Matt Ginzton writes here.

Death by Dueling Modal Dialog

| Comments

Setting up a new iPad from a backup of a previous one — which, I think, is the method de rigeur for a few million people in this season — I noticed a really annoying problem.

When you first turn on the new device, runs a fullscreen setup program that is not the normal iOS user experience starting at the home screen (Springboard). It wants to connect to a Wi-Fi network and then it asks you if you want to set it up as a new device or from a backup (and if the latter, whether to restore from iCloud or iTunes). If you elect to restore from an iCloud backup, it chews away for a few minutes restoring your user account, then reboots, and asks you a few further questions in the fullscreen setup program before jumping to the home screen.

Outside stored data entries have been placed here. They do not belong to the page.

(* ===== verification/TopologyRendezvous.v ===== *)
(** * From the rendezvous element to the publishers

    The request that LocalRV sends for a match, the choice of the topology
    manager, its answers, and the proxies that carry and apply them. *)

From S2P Require Import Prelude Enums HashTable BitVector Packet GlobalConf RvStore RvMessages LocalRV RvSafety Forwarder ForwarderProofs.
From S2P Require Import ProxyStore LocalProxy ProxyInvariant ProxyRequests ProxyMessages ProxyDisconnect ProxyDelivery.
From S2P Require Import ProxyRendezvous ProxySafety ProxyNotify Proxy ClientApi Client Netlink Application.
From S2P Require Import StdMap LibBitvector Topology TopologyPaths TopologyFID TopologyServe TopologyIgraph TopologyUpdate TopologyManager TopologyRequests.

(** The identifiers of the manager are those of the nodes. *)
Lemma identifiers_agree : req_bin_id = TMScope ∧ uc_req_bin_id = TMScopeUC ∧ UnicastDeliveryId = TMScope ++ TMScopeUC ∧
  pathMgmt_bin_full_id = pathMgmtIID ∧ ∀ g, resp_bin_prefix_id ++ nodeID g = notificationIID g.
Proof. split_and!; [reflexivity..|]. intros g. unfold notificationIID. by rw app_assoc. Qed.

Section formation.
Context `{IG : Igraph} `{HP : Heap}.
Implicit Types (tm : tmgraph) (s : tm_server).

(** What the manager needs: the tables of its graph, a path to each node that
    publishes, no extension, and that two bytes after a request can be read. *)
Record manager_ready (beyond : bytes) s (ps ss : list bytes) : Prop := {
  mr_laws : igraph_laws (tm_graph (srv_tm s));
  mr_tables : tm_ok (srv_tm s);
  mr_extensions : extension (srv_tm s) = [false; false; false; false; false];
  mr_pubs : Forall (λ p, known (srv_tm s) p ∧ holds_path (srv_tm s) p) ps;
  mr_subs : Forall (known (srv_tm s)) ss;
  mr_length p d : zlen (path_of (srv_tm s) p d) < UINT_MAX;
  mr_reach d : d ∈ ss → ∃ p, p ∈ ps ∧ path_of (srv_tm s) p d ≠ [];
  mr_beyond : (2 ≤ length beyond)%nat;
}.

(** The event of a request of the rendezvous element of the node [g]. *)
Definition request_event (g : gconf) (nodeId isubID : bytes) (b : bytes) : Event := mkEv PUBLISHED_DATA (nodeTMScope g) nodeId isubID (Some b).

Context (beyond : bytes) (qos : option (bytes → list bytes → list bytes → res (list (bytes * option BABitvector) * list (bytes * list bytes)))).
Context (uc_notification : bool) (agent : bool * bool).

Lemma event_multicast s g x y b : gconf_wf g → extension (srv_tm s) = [false; false; false; false; false] →
  event_listener beyond qos uc_notification agent (request_event g x y b) s =
  (handleMulticastPathRequest beyond qos b;; mret true) s.
Proof.
  intros Hg Hx. unfold event_listener, request_event. cbn [ev_type ev_data ev_id].
  change (PUBLISHED_DATA =? UNDEF_EVENT) with false. change (PUBLISHED_DATA =? PUBLISHED_DATA) with true. cbv iota. cbn [negb].
  pose proof (zlen_nodeTMScope g Hg) as Hl. unfold zlen in Hl.
  assert (take (length (nodeTMScope g) - PURSUIT_ID_LEN) (nodeTMScope g) = TMScope) as Et.
  { assert (length (nodeTMScope g) - PURSUIT_ID_LEN = length TMScope)%nat as -> by (change (length TMScope) with 8%nat; unfold PURSUIT_ID_LEN; lia).
    apply take_app_length. }
  destruct (Nat.ltb_spec (length (nodeTMScope g)) PURSUIT_ID_LEN); [unfold PURSUIT_ID_LEN in *; lia|]. rw Et.
  assert (∀ i, 0 <= i <= 3 → getExten i (srv_tm s) = Ok false) as He.
  { intros i Hi. unfold getExten. rw Hx. assert (i = 0 ∨ i = 1 ∨ i = 2 ∨ i = 3) as [->|[->|[->| ->]]] by lia; reflexivity. }
  cbv zeta. change ((lift_opt NullDeref (Some b) ≫= ?k) s) with (k b s). cbv beta. change ((lift_opt OutOfRange (Some ()) ≫= ?k) s) with (k () s). cbv beta.
  do 3 (rw (on_tm_bind _ false); [|apply He; unfold PM, RS, QOS; lia]). rw !andb_false_r.
  by rw !(bool_decide_eq_false_2 (TMScope = _)).
Qed.

Lemma ready_forms s ps ss : manager_ready beyond s ps ss → can_form false (srv_tm s) ps ss.
Proof. intros [L T X Hp Hs Hl Hr _]. split; try done. unfold getExten. by rw X. Qed.

Lemma formation_run s g request_type strategy ps ss id0 IDs x y :
  manager_ready beyond s ps ss → gconf_wf g → bv_max (TMFID g) = 255 →
  request_type = MATCH_PUB_SUBS ∨ request_type = UPDATE_FID →
  msg_fields_ok (TMRendezvous request_type strategy ps ss (id0 :: IDs)) → zlen (mjoin (id0 :: IDs)) < 256 →
  ∃ b s' n result, (∃ rest, b = request_type :: rest) ∧
    encode g (TMRendezvous request_type strategy ps ss (id0 :: IDs)) =
      Ok (Some <$> api_bytes 2 (nodeTMScope g) (bytes_of_FID (TMFID g)) ++ b) ∧
    event_listener beyond qos uc_notification agent (request_event g x y b) s = Ok (true, s') ∧ srv_tm s' = srv_tm s ∧
    happened s' = happened s ++ PathCalculations (root_scope_of id0) n :: answers (srv_tm s) request_type (id0 :: IDs) result ∧
    formation (srv_tm s) ps ss result ∧ Forall (λ e, holds_path (srv_tm s) e.1 ∧ ∀ F, e.2 = Some F → FID_ok F) result.
Proof.
  intros R Hg Htm Hty Hf Hlen. destruct (formation_table false (srv_tm s) ps ss (ready_forms _ _ _ R)) as (result & pv & Ecalc & Hform & HF & Hpv & _).
  destruct R as [_ _ X _ _ _ _ Hb]. eexists _, _, _, result. split_and!.
  - by eexists.
  - rw (TM_requests_built g _ Hg Htm Hf eq_refl). cbn [TM_ids]. rw (proj2 (Z.ltb_lt _ _) Hlen). done.
  - rw event_multicast //. destruct Hf as (Hps & Hss & HIDs). unfold mbind, T_bind, M_bind.
    rw (paths_request_run beyond qos s false request_type strategy ps ss id0 IDs result pv) //; unfold getExten; by rw X.
  - done.
  - cbn. by rw -app_assoc.
  - done.
  - done.
Qed.
End formation.

(** ** At the nodes *)

Lemma FID_bytes_again F : FID_ok F → bytes_of_FID (FID_of_bytes (bytes_of_FID F)) = bytes_of_FID F.
Proof.
  intros [W _]. unfold bytes_of_FID at 1. rw FID_words // (bytes_of_words_take 8) take_take.
  by rw Nat.min_id.
Qed.

Section delivery.
Context `{CT : ClickTables}.
Implicit Types (s : proxy) (h : ptr) (k : bytes).

(** A publication with a path of its own, from a process or an element. *)
Lemma push_path_run s in_port pid k fid data : (in_port = 0 ∨ in_port = 1) → wf s → id_ok k → length fid = FID_LEN →
  k ∉ [notificationIID (gc s); pathMgmtIID] →
  ∃ h s1, (if in_port =? 0 then got_host s LOCAL_PROCESS pid h s1 else got_host s CLICK_ELEMENT in_port h s1) ∧
    LocalProxy_push in_port pid ([PUBLISH_DATA] ++ id_field k ++ [IMPLICIT_RENDEZVOUS] ++ fid ++ data) s =
    handleUserPublicationFID k (if bool_decide (k = nodeTMScope (gc s)) || bool_decide (k = nodeTMScopeUC (gc s)) then None else Some PUBLISH_DATA)
      (FID_of_bytes fid) data h PUBLISHED_DATA s1.
Proof.
  intros Hport W Hk Hfid Hne. set (host := if in_port =? 0 then getLocalHost LOCAL_PROCESS pid else getLocalHost CLICK_ELEMENT in_port).
  assert (∃ h s1, (if in_port =? 0 then got_host s LOCAL_PROCESS pid h s1 else got_host s CLICK_ELEMENT in_port h s1) ∧
    host s = Ok (h, s1) ∧ gc s1 = gc s) as (h & s1 & Hgot & Eh & Eg).
  { subst host. destruct (in_port =? 0).
    - destruct (wp_ok _ _ _ (wp_getLocalHost s LOCAL_PROCESS pid W)) as (h & s1 & Eh & Hgot). exists h, s1. split_and!; [done..|apply Hgot].
    - destruct (wp_ok _ _ _ (wp_getLocalHost s CLICK_ELEMENT in_port W)) as (h & s1 & Eh & Hgot). exists h, s1. split_and!; [done..|apply Hgot]. }
  exists h, s1. split; [done|]. set (d := [PUBLISH_DATA] ++ _).
  unfold LocalProxy_push. fold host. assert ((in_port =? 2) = false ∧ (in_port =? 3) = false) as [-> ->] by lia.
  unfold mbind at 1, M_bind at 1. rw Eh (data_byte_at d [] PUBLISH_DATA (id_field k ++ [IMPLICIT_RENDEZVOUS] ++ fid ++ data) 0) // lift_check.
  change (PUBLISH_DATA =? DISCONNECT) with false. change (PUBLISH_DATA =? PUBLISH_DATA) with true. cbv iota.
  unfold push_data. unfold mbind at 1, M_bind at 1, gets. cbv iota beta.
  rw (read_ID_at d [PUBLISH_DATA] k ([IMPLICIT_RENDEZVOUS] ++ fid ++ data) 1) //; [|by apply id_ok_frag]. rw lift_check. cbv zeta.
  rw (data_byte_at d ([PUBLISH_DATA] ++ id_field k) IMPLICIT_RENDEZVOUS (fid ++ data) (2 + length k)); [|by rw -app_assoc|done].
  rw lift_check. change (IMPLICIT_RENDEZVOUS =? IMPLICIT_RENDEZVOUS) with true. change (IMPLICIT_RENDEZVOUS =? LINK_LOCAL) with false.
  cbn [orb]. cbv iota. rw (data_read_at d ([PUBLISH_DATA] ++ id_field k ++ [IMPLICIT_RENDEZVOUS]) fid data);
    [|by rw -!app_assoc|rw !length_app length_id_field; cbn; lia|done].
  rw lift_check Eg. rw !elem_of_cons in Hne.
  rw (bool_decide_eq_false_2 (k = notificationIID _)) ?(bool_decide_eq_false_2 (k = pathMgmtIID)); [|naive_solver..].
  rw (drop_at d ([PUBLISH_DATA] ++ id_field k ++ [IMPLICIT_RENDEZVOUS] ++ fid) data);
    [by destruct (_ || _)|rw -!app_assoc //|rw !length_app length_id_field Hfid; cbn; unfold FID_LEN; lia].
Qed.

(** The identifier of the notifications of a node is no other identifier. *)
Lemma notification_apart g g' : gconf_wf g → gconf_wf g' → nodeID g ≠ nodeID g' →
  notificationIID g ∉ [notificationIID g'; nodeTMScope g'; nodeTMScopeUC g'; pathMgmtIID] ∧ [notificationIID g] ≠ [controlReliabilityScope].
Proof.
  intros Hg Hg' Hne. pose proof (zlen_notificationIID g Hg) as Hl. split.
  - rw !elem_of_cons elem_of_nil. intros [E|[E|[E|[E|[]]]]].
    + apply Hne. unfold notificationIID in E. by apply app_inv_head, app_inv_head in E.
    + apply (f_equal (λ l, l !! 7%nat)) in E. done.
    + pose proof (zlen_nodeTMScopeUC g' Hg') as Hl'. rw -E Hl in Hl'. done.
    + apply (f_equal (λ l, l !! 7%nat)) in E. done.
  - intros [=].
Qed.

As soon as the setup program exits and Springboard runs, normal background services and apps start launching and doing their thing, plus there’s still some first-use setup stuff to take care of, which means that all of the following try to happen simultaneously:

  • email accounts try to sync, realize they don’t have the server credentials, and ask you for a password (for each of several email accounts)
  • iOS wants you to set a device PIN for the unlock screen, and asks you to provide one
  • Facebook account tries to sync, realizes it doesn’t have the server credentials, and asks you for a password
  • if you managed to supply a device PIN without that dialog getting clobbered by one of the other ones, it comes back and wants you to confirm it
  • if you managed to supply your Facebook password, Facebook’s 2-factor authentication says “that’s nice but we just texted you a code which you now need to provide”

All of these happen in modal dialogs that pop to the foreground over the active app… or over one of the other aforementioned modal dialogs. This isn’t supposed to happen with modal dialogs. But it does, here, in the default out-of-box experience for pretty much any iOS device where the owner is upgrading from a previous one that was used for anything serious.

In fact, these password dialogs continue to pop up even when you’re in the middle of typing in an existing one (and if you manage to fill out and confirm one before another one takes its place, it seems like the previous ones may still be there with your previous partial input, or they may start empty when they reappear). The resultant focus stealing issues are worse than anything I’ve seen since the late 90s versions of Windows.